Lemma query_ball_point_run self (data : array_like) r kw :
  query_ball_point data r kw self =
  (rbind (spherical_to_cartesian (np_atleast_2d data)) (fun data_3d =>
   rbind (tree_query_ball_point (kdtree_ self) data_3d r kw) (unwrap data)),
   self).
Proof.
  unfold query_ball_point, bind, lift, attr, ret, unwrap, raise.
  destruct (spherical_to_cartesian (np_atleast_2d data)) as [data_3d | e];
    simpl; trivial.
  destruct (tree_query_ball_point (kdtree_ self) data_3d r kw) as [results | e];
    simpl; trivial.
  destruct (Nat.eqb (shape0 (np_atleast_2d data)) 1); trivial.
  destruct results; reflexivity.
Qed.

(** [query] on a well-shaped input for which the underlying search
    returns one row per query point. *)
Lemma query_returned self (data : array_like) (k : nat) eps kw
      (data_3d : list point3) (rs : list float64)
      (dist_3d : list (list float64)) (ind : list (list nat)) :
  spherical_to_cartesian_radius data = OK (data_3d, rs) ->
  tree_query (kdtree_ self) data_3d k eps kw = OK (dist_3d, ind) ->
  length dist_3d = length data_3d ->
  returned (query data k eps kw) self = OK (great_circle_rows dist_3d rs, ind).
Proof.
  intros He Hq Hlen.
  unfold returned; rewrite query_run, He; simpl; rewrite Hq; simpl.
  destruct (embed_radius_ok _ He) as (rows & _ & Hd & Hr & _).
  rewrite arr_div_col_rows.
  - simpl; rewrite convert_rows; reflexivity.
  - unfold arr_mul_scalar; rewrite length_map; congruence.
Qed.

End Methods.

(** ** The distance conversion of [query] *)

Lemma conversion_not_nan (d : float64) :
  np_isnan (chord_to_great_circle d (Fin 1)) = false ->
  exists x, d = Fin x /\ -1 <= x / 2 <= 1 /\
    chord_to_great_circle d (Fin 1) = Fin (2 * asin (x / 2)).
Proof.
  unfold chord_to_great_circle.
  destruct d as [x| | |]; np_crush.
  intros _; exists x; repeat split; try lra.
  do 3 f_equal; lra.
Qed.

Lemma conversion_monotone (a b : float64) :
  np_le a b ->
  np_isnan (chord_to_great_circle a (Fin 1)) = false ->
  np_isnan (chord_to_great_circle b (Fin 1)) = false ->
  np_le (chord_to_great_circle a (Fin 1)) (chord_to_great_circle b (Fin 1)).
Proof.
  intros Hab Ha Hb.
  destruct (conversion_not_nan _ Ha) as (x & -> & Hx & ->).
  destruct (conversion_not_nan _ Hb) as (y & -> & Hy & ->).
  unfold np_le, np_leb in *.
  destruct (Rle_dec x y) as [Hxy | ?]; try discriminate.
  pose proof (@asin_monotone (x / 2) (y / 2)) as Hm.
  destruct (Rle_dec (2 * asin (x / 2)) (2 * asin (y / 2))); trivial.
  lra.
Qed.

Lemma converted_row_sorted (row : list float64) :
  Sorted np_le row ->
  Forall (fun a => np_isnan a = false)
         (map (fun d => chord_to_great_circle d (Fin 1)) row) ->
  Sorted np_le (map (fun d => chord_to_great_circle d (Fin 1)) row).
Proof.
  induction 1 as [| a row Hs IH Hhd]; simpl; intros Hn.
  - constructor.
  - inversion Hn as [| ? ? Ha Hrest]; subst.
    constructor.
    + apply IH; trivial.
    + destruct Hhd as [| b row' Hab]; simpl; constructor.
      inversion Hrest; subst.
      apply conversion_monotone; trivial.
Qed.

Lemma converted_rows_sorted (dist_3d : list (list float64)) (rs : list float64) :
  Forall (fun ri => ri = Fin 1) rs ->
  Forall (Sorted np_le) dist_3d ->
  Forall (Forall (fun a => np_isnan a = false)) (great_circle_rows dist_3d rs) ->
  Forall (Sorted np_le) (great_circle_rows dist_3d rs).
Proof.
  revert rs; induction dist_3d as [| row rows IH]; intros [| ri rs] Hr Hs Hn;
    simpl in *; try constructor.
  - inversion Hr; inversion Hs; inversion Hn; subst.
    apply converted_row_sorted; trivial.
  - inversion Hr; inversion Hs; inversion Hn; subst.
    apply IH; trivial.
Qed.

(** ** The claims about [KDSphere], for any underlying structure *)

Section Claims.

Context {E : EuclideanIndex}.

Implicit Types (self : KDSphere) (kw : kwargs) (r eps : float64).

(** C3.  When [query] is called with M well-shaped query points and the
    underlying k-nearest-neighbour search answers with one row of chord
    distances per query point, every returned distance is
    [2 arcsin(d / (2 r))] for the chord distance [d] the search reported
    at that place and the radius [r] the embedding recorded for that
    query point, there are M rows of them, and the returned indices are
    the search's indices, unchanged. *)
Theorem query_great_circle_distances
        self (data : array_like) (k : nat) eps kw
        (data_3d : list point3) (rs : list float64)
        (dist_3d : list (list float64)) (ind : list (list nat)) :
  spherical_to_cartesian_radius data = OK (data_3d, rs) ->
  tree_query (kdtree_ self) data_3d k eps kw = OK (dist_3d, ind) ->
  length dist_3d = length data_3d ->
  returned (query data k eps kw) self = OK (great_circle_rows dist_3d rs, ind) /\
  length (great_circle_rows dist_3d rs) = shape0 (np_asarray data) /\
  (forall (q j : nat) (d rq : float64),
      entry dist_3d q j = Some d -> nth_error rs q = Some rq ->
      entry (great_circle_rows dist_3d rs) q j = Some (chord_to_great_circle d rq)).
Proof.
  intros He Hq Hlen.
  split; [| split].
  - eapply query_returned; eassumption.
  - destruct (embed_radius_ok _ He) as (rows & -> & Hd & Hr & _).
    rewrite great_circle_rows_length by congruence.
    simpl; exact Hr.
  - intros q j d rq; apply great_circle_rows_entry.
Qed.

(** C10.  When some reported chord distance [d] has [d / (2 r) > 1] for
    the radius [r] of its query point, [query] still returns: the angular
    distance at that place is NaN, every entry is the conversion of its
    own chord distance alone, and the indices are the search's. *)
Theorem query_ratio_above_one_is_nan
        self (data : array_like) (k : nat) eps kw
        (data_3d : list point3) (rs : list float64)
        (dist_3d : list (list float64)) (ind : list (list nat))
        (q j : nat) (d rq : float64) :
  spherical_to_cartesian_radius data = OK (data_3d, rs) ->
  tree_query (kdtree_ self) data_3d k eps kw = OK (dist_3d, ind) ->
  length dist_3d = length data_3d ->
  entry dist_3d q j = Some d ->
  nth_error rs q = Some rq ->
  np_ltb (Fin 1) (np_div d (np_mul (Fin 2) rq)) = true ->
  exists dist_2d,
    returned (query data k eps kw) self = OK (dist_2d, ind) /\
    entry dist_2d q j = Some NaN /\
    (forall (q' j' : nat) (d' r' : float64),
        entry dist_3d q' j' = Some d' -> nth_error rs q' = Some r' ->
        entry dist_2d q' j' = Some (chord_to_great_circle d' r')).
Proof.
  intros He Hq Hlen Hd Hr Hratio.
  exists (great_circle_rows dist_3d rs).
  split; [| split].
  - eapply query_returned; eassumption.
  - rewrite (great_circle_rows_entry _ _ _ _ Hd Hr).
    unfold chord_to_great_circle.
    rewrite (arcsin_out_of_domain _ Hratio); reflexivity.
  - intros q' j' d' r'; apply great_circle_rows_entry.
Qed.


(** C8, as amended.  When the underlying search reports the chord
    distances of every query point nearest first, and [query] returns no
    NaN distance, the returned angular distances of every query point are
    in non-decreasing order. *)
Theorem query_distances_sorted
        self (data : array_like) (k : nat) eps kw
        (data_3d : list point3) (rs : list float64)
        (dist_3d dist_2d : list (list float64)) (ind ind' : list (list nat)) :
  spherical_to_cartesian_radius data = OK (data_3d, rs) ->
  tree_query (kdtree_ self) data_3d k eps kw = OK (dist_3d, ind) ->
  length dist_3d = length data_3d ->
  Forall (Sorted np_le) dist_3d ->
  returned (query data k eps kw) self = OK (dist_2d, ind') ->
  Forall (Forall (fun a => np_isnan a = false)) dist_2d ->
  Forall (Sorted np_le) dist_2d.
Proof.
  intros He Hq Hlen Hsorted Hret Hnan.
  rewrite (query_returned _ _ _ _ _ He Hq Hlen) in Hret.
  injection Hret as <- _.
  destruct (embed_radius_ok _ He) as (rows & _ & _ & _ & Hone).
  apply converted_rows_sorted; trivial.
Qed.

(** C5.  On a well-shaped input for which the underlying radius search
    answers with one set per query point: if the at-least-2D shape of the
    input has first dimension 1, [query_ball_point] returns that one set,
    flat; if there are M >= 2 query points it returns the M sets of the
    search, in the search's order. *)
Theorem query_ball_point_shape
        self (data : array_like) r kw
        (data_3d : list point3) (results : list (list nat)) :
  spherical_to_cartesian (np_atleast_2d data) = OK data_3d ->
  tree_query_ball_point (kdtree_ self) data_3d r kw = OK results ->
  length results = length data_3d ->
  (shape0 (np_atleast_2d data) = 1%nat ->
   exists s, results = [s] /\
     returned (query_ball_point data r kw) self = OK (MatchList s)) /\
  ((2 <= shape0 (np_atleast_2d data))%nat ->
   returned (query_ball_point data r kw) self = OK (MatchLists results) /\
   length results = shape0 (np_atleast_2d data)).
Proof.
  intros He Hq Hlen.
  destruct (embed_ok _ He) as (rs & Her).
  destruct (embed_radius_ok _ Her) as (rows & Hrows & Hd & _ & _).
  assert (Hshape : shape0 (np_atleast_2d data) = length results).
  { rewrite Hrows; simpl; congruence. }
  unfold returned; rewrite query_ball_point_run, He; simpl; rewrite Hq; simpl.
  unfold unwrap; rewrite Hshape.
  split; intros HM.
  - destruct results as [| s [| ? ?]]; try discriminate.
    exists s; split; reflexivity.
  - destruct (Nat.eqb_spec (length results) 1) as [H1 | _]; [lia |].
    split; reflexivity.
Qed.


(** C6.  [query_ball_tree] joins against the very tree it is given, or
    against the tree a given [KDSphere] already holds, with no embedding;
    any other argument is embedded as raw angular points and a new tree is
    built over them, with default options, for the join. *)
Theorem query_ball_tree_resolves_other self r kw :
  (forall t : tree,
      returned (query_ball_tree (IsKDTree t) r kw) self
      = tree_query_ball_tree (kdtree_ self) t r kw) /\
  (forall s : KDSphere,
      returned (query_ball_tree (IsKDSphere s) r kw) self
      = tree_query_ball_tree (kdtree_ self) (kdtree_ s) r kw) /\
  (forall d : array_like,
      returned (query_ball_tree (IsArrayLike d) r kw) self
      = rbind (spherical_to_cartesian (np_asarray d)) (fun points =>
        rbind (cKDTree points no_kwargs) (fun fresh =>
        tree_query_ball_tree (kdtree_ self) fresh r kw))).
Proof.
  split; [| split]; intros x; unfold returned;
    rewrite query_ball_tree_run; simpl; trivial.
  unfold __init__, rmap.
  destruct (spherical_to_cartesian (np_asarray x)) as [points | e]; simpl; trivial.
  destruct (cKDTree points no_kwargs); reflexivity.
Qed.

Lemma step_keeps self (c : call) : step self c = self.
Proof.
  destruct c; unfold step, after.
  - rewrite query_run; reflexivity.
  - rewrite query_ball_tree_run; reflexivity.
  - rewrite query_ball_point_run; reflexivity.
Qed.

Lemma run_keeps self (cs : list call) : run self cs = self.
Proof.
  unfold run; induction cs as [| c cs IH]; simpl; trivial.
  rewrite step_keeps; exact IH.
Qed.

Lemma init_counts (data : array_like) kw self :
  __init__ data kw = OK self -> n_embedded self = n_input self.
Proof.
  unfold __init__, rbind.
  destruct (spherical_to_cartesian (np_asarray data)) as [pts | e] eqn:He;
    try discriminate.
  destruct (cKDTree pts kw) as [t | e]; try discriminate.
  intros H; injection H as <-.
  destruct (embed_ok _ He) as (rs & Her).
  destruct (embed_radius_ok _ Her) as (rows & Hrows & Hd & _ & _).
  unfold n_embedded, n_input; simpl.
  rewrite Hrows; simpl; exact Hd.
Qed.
::::
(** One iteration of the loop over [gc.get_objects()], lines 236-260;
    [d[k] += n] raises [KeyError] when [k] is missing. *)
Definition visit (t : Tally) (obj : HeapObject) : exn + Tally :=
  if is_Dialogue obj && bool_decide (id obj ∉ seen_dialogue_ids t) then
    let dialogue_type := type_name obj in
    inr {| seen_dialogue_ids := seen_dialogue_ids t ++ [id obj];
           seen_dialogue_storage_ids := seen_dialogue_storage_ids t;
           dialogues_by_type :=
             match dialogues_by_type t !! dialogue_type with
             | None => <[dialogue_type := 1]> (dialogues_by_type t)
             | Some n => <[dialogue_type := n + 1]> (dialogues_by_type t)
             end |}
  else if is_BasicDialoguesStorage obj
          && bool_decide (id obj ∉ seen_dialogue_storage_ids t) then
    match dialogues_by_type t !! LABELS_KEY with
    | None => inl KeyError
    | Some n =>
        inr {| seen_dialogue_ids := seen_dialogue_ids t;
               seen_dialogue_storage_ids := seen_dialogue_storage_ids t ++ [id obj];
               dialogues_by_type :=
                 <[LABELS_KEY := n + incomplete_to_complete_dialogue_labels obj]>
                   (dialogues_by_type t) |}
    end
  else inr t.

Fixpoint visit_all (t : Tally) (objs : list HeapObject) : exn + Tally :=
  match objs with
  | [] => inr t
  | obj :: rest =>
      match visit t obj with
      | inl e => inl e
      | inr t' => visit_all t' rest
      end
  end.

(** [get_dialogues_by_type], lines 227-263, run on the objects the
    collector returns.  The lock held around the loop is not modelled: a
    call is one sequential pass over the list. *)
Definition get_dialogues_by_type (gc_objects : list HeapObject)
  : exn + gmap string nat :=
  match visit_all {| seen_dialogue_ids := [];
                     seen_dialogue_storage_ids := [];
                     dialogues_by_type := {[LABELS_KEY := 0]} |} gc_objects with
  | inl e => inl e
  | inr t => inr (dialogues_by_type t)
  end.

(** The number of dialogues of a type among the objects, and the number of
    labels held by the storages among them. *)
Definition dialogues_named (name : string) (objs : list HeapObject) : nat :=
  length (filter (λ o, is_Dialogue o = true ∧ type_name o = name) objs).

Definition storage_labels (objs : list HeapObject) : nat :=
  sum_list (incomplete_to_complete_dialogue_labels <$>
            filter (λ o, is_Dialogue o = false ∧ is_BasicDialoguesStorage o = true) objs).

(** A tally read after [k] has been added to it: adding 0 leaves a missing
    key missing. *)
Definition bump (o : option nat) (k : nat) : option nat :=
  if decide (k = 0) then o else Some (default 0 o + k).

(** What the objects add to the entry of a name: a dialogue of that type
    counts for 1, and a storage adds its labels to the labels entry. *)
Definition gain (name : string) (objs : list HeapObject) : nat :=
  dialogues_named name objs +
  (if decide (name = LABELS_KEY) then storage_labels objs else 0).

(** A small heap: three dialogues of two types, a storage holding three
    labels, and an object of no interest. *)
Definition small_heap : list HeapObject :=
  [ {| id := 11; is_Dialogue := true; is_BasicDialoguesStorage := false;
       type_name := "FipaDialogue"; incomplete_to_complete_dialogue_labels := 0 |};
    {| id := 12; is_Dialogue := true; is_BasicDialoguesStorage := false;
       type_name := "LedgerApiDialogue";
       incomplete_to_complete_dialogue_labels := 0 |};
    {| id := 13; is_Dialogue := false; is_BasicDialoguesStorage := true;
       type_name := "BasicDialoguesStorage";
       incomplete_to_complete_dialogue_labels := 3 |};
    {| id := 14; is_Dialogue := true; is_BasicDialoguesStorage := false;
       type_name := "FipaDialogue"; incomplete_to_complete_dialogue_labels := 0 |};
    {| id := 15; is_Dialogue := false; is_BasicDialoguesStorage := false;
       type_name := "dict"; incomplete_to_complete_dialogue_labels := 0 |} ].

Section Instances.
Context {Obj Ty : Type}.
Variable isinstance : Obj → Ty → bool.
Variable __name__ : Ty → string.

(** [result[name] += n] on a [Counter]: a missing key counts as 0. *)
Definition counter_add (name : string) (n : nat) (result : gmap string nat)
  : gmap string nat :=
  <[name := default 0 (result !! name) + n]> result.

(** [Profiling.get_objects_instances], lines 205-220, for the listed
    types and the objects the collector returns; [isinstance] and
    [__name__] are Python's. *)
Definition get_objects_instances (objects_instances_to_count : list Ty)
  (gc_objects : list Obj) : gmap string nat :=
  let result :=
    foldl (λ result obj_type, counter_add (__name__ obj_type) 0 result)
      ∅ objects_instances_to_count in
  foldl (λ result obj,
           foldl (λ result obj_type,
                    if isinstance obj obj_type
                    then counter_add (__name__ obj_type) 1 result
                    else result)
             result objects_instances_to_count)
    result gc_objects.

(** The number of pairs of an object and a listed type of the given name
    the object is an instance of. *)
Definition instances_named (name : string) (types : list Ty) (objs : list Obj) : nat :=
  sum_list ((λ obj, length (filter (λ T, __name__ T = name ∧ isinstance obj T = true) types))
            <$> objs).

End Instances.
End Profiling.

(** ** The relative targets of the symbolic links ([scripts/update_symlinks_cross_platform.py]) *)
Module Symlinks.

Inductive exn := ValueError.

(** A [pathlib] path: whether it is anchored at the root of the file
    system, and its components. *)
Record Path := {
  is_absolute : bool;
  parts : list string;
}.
::::
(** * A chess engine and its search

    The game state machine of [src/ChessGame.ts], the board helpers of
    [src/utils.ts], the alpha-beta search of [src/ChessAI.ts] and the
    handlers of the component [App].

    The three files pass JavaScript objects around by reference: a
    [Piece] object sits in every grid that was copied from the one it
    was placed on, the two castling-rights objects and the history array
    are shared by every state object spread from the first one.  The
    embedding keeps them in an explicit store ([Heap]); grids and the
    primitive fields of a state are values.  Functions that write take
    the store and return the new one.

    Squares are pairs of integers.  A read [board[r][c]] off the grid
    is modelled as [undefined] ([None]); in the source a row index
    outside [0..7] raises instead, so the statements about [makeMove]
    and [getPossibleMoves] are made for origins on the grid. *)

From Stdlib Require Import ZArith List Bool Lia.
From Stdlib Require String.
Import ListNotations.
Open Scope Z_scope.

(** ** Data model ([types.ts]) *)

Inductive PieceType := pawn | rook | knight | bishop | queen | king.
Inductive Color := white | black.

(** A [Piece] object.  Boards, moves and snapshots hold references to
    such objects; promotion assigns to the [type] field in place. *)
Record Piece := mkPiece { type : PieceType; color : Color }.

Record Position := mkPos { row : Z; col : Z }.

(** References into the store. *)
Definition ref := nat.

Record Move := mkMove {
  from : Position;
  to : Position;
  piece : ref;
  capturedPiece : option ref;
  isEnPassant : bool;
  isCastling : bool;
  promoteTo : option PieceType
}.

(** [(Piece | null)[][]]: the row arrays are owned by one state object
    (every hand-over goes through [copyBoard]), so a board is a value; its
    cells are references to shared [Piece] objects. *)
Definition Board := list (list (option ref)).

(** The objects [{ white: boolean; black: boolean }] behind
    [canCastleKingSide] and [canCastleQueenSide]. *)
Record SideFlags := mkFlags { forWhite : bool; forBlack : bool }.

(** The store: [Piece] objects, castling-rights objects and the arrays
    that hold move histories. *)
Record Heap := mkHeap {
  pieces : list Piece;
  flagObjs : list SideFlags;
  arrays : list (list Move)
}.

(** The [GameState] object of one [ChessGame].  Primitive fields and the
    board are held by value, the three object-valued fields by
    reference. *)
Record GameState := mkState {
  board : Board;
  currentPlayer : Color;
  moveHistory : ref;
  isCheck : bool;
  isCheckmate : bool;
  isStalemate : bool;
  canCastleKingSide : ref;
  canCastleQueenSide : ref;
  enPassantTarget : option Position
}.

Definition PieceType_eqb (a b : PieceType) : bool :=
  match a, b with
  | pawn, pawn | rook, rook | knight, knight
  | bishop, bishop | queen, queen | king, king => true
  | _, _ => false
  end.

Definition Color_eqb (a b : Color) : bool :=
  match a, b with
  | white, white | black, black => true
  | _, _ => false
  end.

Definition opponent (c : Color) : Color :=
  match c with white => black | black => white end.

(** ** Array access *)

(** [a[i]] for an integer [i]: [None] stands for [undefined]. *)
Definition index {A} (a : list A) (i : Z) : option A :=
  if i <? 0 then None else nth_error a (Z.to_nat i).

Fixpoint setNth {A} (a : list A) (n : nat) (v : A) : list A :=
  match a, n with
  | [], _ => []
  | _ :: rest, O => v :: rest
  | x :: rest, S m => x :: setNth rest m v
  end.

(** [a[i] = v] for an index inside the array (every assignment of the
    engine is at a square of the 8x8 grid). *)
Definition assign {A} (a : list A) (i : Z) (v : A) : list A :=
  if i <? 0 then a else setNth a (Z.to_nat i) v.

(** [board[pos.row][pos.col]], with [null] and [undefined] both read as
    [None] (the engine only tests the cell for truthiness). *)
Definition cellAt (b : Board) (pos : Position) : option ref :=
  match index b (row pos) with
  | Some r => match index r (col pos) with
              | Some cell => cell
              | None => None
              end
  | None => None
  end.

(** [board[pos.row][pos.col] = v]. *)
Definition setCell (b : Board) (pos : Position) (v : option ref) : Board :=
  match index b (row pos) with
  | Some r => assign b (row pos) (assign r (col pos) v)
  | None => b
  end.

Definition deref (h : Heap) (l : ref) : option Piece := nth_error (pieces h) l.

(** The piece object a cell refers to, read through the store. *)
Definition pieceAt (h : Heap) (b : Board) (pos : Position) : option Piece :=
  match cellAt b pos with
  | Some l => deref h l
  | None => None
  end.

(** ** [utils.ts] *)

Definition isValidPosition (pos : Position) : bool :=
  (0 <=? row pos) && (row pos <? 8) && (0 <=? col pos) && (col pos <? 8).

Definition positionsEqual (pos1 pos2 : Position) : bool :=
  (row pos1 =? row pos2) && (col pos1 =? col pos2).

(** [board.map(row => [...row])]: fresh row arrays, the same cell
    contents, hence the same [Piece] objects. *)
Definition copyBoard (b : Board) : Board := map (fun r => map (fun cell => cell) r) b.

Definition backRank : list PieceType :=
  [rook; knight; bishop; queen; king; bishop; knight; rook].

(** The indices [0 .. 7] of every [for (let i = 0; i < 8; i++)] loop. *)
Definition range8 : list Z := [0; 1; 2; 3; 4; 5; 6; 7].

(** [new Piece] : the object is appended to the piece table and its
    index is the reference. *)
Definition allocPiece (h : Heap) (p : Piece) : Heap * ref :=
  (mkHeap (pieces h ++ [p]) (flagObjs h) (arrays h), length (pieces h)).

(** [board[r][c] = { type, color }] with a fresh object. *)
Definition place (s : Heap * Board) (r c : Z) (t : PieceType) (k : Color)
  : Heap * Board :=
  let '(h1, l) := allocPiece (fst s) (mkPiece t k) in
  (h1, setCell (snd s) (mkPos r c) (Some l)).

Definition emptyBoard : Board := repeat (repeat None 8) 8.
::::
- [Task goal]
Scan the entries above for the line containing "- intros q j", and copy it and all lines after it exactly, down to and including the line containing "returned (query data k eps kw) self = OK (dist_2d, ind)".

- [Exercise output]
  - intros q j d rq; apply great_circle_rows_entry.
Qed.

(** C10.  When some reported chord distance [d] has [d / (2 r) > 1] for
    the radius [r] of its query point, [query] still returns: the angular
    distance at that place is NaN, every entry is the conversion of its
    own chord distance alone, and the indices are the search's. *)
Theorem query_ratio_above_one_is_nan
        self (data : array_like) (k : nat) eps kw
        (data_3d : list point3) (rs : list float64)
        (dist_3d : list (list float64)) (ind : list (list nat))
        (q j : nat) (d rq : float64) :
  spherical_to_cartesian_radius data = OK (data_3d, rs) ->
  tree_query (kdtree_ self) data_3d k eps kw = OK (dist_3d, ind) ->
  length dist_3d = length data_3d ->
  entry dist_3d q j = Some d ->
  nth_error rs q = Some rq ->
  np_ltb (Fin 1) (np_div d (np_mul (Fin 2) rq)) = true ->
  exists dist_2d,
    returned (query data k eps kw) self = OK (dist_2d, ind) /\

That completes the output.